TASK: Below are some records. Print exactly the lines between the one holding "Lemma chunk_loop_spec fuel" and the one holding "Definition first_chunk (m", inclusive, and nothing else.

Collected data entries
[Start of section]

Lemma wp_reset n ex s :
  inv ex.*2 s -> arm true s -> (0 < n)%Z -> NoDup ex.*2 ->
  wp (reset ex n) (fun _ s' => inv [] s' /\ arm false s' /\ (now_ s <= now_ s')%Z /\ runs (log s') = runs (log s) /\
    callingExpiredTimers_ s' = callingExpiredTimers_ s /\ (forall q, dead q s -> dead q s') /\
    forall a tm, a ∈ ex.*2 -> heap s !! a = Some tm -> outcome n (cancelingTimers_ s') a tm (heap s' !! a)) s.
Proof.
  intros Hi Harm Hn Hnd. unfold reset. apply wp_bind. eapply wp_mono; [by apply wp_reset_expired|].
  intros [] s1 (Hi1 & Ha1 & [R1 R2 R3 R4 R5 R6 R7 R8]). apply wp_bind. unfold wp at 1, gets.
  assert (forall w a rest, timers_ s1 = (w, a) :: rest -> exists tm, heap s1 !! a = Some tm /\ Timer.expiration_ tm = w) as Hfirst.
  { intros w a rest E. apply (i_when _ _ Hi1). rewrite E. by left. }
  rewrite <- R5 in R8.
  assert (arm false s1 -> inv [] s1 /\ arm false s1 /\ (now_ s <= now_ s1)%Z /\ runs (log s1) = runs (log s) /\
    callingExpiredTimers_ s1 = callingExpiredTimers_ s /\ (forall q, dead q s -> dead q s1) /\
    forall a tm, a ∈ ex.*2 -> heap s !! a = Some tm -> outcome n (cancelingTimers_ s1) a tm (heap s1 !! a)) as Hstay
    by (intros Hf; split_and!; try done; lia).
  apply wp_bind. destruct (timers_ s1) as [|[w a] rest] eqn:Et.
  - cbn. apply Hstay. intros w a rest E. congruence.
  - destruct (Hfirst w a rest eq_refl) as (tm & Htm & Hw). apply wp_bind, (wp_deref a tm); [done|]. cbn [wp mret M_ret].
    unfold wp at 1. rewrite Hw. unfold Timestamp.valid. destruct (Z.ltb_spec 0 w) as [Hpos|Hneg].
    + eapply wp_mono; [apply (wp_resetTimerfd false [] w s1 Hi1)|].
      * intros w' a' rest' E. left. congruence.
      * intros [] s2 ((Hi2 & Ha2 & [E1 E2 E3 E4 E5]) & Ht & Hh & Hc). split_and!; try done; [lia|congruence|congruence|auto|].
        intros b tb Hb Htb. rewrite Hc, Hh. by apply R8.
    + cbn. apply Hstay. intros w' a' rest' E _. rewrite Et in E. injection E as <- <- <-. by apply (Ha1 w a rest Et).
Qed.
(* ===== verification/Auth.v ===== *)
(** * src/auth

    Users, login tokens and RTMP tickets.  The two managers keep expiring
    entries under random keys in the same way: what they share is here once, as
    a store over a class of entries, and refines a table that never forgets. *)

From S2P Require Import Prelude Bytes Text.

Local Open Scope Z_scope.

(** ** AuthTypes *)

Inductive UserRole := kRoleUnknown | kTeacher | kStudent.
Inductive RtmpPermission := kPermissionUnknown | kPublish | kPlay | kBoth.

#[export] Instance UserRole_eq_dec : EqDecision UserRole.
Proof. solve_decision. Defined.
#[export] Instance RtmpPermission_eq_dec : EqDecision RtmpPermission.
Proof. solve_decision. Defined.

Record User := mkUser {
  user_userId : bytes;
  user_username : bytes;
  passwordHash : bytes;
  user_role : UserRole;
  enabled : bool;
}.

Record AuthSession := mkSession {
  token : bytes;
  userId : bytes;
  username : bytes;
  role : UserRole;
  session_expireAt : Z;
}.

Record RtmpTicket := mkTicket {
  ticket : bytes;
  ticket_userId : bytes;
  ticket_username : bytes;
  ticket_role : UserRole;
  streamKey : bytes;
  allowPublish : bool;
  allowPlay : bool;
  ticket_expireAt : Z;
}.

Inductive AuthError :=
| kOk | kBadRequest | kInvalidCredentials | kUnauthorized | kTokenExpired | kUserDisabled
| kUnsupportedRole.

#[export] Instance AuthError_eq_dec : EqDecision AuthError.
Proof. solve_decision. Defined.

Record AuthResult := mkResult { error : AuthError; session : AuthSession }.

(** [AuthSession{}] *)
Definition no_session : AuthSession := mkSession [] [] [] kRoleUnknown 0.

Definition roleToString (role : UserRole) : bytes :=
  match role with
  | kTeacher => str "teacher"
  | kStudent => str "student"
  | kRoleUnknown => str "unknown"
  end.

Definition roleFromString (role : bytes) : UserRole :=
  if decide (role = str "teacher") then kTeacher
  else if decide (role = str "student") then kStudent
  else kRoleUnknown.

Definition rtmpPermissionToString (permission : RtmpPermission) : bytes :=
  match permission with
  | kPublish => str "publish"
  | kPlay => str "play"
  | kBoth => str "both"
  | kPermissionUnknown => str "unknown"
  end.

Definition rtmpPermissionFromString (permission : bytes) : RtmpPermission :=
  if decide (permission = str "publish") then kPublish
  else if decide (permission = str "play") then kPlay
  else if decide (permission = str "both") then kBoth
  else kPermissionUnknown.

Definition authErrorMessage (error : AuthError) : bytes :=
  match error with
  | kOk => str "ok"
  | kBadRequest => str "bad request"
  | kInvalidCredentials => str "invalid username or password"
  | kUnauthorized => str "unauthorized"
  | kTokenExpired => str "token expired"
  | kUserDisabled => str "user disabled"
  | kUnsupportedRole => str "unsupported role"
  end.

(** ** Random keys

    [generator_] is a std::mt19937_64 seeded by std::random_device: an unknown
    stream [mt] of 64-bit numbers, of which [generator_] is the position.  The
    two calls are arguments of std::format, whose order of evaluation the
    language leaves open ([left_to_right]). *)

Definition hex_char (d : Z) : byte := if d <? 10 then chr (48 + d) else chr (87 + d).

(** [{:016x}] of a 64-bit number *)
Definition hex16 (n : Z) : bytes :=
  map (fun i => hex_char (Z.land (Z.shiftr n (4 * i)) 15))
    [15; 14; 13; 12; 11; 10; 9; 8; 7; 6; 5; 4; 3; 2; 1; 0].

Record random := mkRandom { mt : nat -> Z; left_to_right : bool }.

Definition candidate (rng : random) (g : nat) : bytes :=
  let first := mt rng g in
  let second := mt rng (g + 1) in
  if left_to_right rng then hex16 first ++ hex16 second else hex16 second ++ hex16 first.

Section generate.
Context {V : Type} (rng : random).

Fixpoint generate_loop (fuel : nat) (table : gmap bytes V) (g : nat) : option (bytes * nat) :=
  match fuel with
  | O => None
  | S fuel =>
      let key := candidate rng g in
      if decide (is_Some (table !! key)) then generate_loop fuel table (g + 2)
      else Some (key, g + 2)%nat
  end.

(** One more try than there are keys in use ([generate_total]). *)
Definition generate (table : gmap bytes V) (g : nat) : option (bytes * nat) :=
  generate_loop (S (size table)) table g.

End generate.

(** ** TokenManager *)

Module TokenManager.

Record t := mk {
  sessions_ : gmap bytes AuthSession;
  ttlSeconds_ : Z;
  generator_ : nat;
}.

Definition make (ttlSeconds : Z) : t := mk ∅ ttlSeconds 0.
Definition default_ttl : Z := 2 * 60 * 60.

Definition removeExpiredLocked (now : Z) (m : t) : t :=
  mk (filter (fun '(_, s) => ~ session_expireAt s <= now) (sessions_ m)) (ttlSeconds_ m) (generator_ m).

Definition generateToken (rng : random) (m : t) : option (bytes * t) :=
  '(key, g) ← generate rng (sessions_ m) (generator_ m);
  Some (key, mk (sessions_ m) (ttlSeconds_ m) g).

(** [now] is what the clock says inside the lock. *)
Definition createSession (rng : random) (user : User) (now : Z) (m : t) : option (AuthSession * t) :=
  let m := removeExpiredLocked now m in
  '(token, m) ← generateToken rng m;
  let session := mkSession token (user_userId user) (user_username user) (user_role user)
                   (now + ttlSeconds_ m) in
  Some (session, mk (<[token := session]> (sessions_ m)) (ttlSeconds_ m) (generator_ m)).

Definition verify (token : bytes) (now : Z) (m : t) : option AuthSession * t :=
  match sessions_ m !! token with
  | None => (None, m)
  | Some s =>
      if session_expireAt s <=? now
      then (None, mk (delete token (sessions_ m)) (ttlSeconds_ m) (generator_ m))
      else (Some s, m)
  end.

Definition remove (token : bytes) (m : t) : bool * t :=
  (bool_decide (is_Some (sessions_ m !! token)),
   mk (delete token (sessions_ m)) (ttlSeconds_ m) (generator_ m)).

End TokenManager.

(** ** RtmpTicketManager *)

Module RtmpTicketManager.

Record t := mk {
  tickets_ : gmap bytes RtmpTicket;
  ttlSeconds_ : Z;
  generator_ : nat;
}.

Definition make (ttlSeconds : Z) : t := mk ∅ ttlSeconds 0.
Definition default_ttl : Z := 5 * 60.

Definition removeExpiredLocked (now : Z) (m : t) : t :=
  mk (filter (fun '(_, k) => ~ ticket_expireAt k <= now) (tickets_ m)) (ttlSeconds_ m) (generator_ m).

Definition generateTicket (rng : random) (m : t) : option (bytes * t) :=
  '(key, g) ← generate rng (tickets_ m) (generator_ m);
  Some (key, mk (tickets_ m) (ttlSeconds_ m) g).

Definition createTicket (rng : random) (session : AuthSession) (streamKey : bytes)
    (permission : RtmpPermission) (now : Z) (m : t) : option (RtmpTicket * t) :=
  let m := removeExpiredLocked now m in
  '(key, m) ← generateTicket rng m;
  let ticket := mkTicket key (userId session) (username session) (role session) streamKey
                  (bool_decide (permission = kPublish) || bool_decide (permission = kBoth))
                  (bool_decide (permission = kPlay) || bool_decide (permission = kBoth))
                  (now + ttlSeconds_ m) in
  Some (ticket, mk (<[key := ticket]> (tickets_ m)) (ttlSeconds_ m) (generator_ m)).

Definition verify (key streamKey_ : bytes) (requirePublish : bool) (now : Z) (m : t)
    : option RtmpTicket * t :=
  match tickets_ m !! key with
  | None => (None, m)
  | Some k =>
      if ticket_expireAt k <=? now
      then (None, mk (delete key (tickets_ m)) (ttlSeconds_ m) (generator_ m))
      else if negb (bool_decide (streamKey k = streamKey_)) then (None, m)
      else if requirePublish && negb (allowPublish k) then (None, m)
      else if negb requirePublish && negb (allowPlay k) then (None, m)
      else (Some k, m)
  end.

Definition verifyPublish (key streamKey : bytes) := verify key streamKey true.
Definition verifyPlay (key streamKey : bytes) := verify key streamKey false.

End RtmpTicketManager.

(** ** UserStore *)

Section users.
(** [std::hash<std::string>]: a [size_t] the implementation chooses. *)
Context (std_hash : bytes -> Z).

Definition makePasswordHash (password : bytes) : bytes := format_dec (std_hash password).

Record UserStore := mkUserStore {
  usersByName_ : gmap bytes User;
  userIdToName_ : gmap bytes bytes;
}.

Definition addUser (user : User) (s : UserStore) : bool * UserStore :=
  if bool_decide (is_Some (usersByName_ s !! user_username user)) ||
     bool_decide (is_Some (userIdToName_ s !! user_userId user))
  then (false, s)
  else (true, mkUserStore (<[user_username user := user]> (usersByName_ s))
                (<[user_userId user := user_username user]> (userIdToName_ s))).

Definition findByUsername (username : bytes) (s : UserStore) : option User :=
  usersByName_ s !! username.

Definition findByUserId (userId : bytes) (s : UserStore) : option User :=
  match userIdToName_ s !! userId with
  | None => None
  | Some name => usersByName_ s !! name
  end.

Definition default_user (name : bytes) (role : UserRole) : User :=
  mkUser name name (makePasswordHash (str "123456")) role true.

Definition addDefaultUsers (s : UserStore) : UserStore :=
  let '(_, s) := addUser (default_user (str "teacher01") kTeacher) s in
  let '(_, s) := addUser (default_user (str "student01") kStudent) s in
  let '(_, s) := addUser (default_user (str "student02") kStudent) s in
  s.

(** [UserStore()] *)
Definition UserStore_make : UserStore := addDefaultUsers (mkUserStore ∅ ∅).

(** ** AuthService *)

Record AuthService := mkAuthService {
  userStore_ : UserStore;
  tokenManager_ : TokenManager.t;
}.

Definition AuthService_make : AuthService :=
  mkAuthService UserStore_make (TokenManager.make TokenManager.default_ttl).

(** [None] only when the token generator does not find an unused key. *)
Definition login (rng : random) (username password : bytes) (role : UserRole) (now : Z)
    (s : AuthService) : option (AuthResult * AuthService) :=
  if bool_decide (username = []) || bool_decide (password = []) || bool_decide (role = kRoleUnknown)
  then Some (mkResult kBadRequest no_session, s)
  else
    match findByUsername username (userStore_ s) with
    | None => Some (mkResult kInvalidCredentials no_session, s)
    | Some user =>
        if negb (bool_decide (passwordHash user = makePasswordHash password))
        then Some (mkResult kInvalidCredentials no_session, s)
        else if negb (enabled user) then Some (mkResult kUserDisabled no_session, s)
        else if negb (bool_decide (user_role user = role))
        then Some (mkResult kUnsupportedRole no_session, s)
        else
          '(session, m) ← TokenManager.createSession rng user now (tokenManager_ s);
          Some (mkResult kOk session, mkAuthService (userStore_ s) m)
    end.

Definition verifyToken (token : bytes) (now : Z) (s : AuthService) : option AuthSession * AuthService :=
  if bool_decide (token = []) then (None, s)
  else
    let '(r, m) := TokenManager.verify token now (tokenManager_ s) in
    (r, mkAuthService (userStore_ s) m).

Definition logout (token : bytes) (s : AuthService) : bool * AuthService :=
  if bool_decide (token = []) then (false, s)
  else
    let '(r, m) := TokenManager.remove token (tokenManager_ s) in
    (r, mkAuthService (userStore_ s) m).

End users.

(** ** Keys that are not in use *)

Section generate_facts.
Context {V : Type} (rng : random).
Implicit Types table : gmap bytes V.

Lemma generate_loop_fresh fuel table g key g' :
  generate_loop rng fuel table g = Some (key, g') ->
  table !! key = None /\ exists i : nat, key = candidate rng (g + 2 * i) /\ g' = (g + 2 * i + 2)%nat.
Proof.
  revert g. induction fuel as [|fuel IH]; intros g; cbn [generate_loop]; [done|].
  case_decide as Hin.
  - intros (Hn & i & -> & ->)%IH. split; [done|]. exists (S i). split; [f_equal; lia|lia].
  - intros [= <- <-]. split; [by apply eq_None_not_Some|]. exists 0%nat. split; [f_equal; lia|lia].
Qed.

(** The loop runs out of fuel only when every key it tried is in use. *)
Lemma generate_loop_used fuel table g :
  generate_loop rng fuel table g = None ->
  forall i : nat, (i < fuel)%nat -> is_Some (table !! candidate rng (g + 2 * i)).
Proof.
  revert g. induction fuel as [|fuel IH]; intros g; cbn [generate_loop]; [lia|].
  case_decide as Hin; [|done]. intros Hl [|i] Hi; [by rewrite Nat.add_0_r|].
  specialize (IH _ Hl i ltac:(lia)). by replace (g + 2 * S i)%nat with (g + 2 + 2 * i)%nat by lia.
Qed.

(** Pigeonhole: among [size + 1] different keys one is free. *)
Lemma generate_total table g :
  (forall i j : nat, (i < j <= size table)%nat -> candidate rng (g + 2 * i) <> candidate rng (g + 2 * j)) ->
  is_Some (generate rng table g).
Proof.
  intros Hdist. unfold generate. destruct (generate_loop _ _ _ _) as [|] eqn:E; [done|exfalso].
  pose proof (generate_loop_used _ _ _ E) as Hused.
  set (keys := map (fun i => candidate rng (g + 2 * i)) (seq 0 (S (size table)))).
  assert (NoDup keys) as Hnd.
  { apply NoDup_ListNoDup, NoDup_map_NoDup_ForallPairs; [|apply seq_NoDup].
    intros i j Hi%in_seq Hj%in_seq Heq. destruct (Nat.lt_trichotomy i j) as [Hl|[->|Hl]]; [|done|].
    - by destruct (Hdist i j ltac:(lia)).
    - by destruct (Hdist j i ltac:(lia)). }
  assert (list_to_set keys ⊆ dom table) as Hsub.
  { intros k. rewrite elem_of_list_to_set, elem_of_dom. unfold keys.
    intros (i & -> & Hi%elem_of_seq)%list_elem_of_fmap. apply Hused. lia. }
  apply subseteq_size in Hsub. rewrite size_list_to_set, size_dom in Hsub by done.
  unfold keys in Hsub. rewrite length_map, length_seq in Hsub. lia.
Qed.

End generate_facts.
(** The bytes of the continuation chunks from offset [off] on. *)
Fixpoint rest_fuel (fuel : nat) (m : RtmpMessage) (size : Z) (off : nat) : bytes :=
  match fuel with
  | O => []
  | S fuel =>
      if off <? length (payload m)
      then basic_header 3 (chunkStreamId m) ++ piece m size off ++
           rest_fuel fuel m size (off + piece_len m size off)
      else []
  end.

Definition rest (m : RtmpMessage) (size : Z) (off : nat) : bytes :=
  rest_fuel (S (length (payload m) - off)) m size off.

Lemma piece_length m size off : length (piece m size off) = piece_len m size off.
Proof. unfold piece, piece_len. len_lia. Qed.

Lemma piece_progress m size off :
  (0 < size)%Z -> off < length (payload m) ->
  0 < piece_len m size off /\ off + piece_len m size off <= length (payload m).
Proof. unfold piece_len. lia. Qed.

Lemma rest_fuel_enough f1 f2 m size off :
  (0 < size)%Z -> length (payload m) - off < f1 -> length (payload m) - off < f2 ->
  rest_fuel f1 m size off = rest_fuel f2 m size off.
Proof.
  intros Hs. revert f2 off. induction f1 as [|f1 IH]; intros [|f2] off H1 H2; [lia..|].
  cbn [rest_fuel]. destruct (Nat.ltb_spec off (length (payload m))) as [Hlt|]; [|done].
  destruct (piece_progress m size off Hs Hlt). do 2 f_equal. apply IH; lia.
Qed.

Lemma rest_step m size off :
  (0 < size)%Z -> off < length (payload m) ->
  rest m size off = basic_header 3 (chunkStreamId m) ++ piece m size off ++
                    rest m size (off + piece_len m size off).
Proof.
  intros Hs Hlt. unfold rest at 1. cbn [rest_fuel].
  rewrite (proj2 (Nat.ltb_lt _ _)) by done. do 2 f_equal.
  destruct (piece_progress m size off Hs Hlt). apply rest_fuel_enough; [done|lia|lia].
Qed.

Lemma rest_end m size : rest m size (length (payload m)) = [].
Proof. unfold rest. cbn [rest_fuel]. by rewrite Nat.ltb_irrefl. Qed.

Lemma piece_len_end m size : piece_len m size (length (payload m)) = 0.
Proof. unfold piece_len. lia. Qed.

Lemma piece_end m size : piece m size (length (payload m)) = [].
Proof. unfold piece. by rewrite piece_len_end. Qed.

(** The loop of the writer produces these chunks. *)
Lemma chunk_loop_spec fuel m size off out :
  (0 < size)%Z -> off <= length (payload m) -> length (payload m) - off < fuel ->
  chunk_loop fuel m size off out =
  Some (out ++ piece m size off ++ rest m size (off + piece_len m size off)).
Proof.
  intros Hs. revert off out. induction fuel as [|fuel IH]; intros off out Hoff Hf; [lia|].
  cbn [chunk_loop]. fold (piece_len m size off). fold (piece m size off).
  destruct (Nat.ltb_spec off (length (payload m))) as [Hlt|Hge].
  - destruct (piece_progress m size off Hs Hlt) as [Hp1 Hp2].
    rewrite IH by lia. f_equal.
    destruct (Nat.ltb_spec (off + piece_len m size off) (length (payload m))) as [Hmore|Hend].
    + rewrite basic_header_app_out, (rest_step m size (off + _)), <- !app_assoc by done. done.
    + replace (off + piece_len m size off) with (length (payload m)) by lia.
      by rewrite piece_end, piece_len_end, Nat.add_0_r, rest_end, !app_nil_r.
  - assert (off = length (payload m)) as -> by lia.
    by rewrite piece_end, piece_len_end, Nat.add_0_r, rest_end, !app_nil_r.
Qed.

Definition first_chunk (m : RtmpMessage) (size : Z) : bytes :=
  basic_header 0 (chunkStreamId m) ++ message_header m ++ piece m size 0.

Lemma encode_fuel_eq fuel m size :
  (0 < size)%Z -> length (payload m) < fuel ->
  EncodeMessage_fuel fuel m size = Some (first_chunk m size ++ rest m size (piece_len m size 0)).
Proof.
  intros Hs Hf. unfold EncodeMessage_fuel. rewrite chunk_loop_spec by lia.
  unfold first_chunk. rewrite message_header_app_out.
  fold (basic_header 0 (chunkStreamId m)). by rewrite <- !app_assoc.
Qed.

[End of section]

ANSWER SECTION:
Lemma chunk_loop_spec fuel m size off out :
  (0 < size)%Z -> off <= length (payload m) -> length (payload m) - off < fuel ->
  chunk_loop fuel m size off out =
  Some (out ++ piece m size off ++ rest m size (off + piece_len m size off)).
Proof.
  intros Hs. revert off out. induction fuel as [|fuel IH]; intros off out Hoff Hf; [lia|].
  cbn [chunk_loop]. fold (piece_len m size off). fold (piece m size off).
  destruct (Nat.ltb_spec off (length (payload m))) as [Hlt|Hge].
  - destruct (piece_progress m size off Hs Hlt) as [Hp1 Hp2].
    rewrite IH by lia. f_equal.
    destruct (Nat.ltb_spec (off + piece_len m size off) (length (payload m))) as [Hmore|Hend].
    + rewrite basic_header_app_out, (rest_step m size (off + _)), <- !app_assoc by done. done.
    + replace (off + piece_len m size off) with (length (payload m)) by lia.
      by rewrite piece_end, piece_len_end, Nat.add_0_r, rest_end, !app_nil_r.
  - assert (off = length (payload m)) as -> by lia.
    by rewrite piece_end, piece_len_end, Nat.add_0_r, rest_end, !app_nil_r.
Qed.

Definition first_chunk (m : RtmpMessage) (size : Z) : bytes :=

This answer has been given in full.